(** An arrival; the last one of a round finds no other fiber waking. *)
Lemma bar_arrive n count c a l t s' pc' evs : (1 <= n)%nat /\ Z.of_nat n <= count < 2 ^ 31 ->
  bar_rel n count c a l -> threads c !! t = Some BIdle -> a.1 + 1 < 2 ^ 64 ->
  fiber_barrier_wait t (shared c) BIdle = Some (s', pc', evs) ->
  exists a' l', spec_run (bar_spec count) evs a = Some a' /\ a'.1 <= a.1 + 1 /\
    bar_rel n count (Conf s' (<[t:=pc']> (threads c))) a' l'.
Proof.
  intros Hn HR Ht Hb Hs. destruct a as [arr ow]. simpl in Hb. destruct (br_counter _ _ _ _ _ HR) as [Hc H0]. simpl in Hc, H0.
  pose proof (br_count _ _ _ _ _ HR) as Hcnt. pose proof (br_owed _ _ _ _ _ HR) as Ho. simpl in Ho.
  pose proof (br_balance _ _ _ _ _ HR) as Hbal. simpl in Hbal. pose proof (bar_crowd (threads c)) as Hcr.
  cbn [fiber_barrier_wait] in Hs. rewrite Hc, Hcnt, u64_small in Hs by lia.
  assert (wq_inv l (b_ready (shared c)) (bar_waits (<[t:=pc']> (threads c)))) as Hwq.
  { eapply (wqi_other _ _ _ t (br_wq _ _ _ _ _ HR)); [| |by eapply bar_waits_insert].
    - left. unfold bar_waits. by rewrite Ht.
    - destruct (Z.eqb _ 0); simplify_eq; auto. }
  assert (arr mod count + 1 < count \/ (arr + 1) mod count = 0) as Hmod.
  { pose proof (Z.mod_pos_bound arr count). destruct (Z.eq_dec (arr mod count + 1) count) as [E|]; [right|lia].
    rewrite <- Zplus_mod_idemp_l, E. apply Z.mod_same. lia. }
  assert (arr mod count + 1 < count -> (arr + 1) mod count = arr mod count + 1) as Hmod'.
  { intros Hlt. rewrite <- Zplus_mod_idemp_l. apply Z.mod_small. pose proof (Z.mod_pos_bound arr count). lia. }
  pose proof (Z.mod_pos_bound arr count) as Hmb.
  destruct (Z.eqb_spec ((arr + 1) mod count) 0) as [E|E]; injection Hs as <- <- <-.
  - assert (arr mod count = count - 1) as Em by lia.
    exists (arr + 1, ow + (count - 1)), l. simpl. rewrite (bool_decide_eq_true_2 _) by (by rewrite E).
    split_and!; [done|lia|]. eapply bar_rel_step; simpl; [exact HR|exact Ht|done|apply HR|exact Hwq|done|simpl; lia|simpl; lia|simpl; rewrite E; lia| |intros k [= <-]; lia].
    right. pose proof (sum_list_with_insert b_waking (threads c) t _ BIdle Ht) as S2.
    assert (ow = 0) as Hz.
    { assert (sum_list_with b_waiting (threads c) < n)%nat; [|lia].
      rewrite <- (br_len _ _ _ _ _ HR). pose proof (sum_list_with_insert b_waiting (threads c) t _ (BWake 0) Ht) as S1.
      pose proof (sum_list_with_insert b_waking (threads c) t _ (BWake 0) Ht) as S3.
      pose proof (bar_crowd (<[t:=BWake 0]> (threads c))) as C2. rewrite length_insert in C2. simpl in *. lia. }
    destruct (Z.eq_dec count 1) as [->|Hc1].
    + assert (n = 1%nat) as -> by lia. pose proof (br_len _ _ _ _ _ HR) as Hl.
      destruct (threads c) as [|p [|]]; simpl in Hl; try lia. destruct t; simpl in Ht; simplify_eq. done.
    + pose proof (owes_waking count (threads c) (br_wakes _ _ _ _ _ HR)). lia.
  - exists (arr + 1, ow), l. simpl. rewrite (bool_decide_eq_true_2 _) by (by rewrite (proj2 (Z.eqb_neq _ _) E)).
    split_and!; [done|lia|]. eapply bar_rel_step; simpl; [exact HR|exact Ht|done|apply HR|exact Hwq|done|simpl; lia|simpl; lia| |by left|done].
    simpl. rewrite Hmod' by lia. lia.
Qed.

* Required work: Reproduce every record, matching each line exactly.

* Task answer:
(** An arrival; the last one of a round finds no other fiber waking. *)
Lemma bar_arrive n count c a l t s' pc' evs : (1 <= n)%nat /\ Z.of_nat n <= count < 2 ^ 31 ->
  bar_rel n count c a l -> threads c !! t = Some BIdle -> a.1 + 1 < 2 ^ 64 ->
  fiber_barrier_wait t (shared c) BIdle = Some (s', pc', evs) ->
  exists a' l', spec_run (bar_spec count) evs a = Some a' /\ a'.1 <= a.1 + 1 /\
    bar_rel n count (Conf s' (<[t:=pc']> (threads c))) a' l'.
Proof.
  intros Hn HR Ht Hb Hs. destruct a as [arr ow]. simpl in Hb. destruct (br_counter _ _ _ _ _ HR) as [Hc H0]. simpl in Hc, H0.
  pose proof (br_count _ _ _ _ _ HR) as Hcnt. pose proof (br_owed _ _ _ _ _ HR) as Ho. simpl in Ho.
  pose proof (br_balance _ _ _ _ _ HR) as Hbal. simpl in Hbal. pose proof (bar_crowd (threads c)) as Hcr.
  cbn [fiber_barrier_wait] in Hs. rewrite Hc, Hcnt, u64_small in Hs by lia.
  assert (wq_inv l (b_ready (shared c)) (bar_waits (<[t:=pc']> (threads c)))) as Hwq.
  { eapply (wqi_other _ _ _ t (br_wq _ _ _ _ _ HR)); [| |by eapply bar_waits_insert].
    - left. unfold bar_waits. by rewrite Ht.
    - destruct (Z.eqb _ 0); simplify_eq; auto. }
  assert (arr mod count + 1 < count \/ (arr + 1) mod count = 0) as Hmod.
  { pose proof (Z.mod_pos_bound arr count). destruct (Z.eq_dec (arr mod count + 1) count) as [E|]; [right|lia].
    rewrite <- Zplus_mod_idemp_l, E. apply Z.mod_same. lia. }
  assert (arr mod count + 1 < count -> (arr + 1) mod count = arr mod count + 1) as Hmod'.
  { intros Hlt. rewrite <- Zplus_mod_idemp_l. apply Z.mod_small. pose proof (Z.mod_pos_bound arr count). lia. }
  pose proof (Z.mod_pos_bound arr count) as Hmb.
  destruct (Z.eqb_spec ((arr + 1) mod count) 0) as [E|E]; injection Hs as <- <- <-.
  - assert (arr mod count = count - 1) as Em by lia.
    exists (arr + 1, ow + (count - 1)), l. simpl. rewrite (bool_decide_eq_true_2 _) by (by rewrite E).
    split_and!; [done|lia|]. eapply bar_rel_step; simpl; [exact HR|exact Ht|done|apply HR|exact Hwq|done|simpl; lia|simpl; lia|simpl; rewrite E; lia| |intros k [= <-]; lia].
    right. pose proof (sum_list_with_insert b_waking (threads c) t _ BIdle Ht) as S2.
    assert (ow = 0) as Hz.
    { assert (sum_list_with b_waiting (threads c) < n)%nat; [|lia].
      rewrite <- (br_len _ _ _ _ _ HR). pose proof (sum_list_with_insert b_waiting (threads c) t _ (BWake 0) Ht) as S1.
      pose proof (sum_list_with_insert b_waking (threads c) t _ (BWake 0) Ht) as S3.
      pose proof (bar_crowd (<[t:=BWake 0]> (threads c))) as C2. rewrite length_insert in C2. simpl in *. lia. }
    destruct (Z.eq_dec count 1) as [->|Hc1].
    + assert (n = 1%nat) as -> by lia. pose proof (br_len _ _ _ _ _ HR) as Hl.
      destruct (threads c) as [|p [|]]; simpl in Hl; try lia. destruct t; simpl in Ht; simplify_eq. done.
    + pose proof (owes_waking count (threads c) (br_wakes _ _ _ _ _ HR)). lia.
  - exists (arr + 1, ow), l. simpl. rewrite (bool_decide_eq_true_2 _) by (by rewrite (proj2 (Z.eqb_neq _ _) E)).
    split_and!; [done|lia|]. eapply bar_rel_step; simpl; [exact HR|exact Ht|done|apply HR|exact Hwq|done|simpl; lia|simpl; lia| |by left|done].
    simpl. rewrite Hmod' by lia. lia.
Qed.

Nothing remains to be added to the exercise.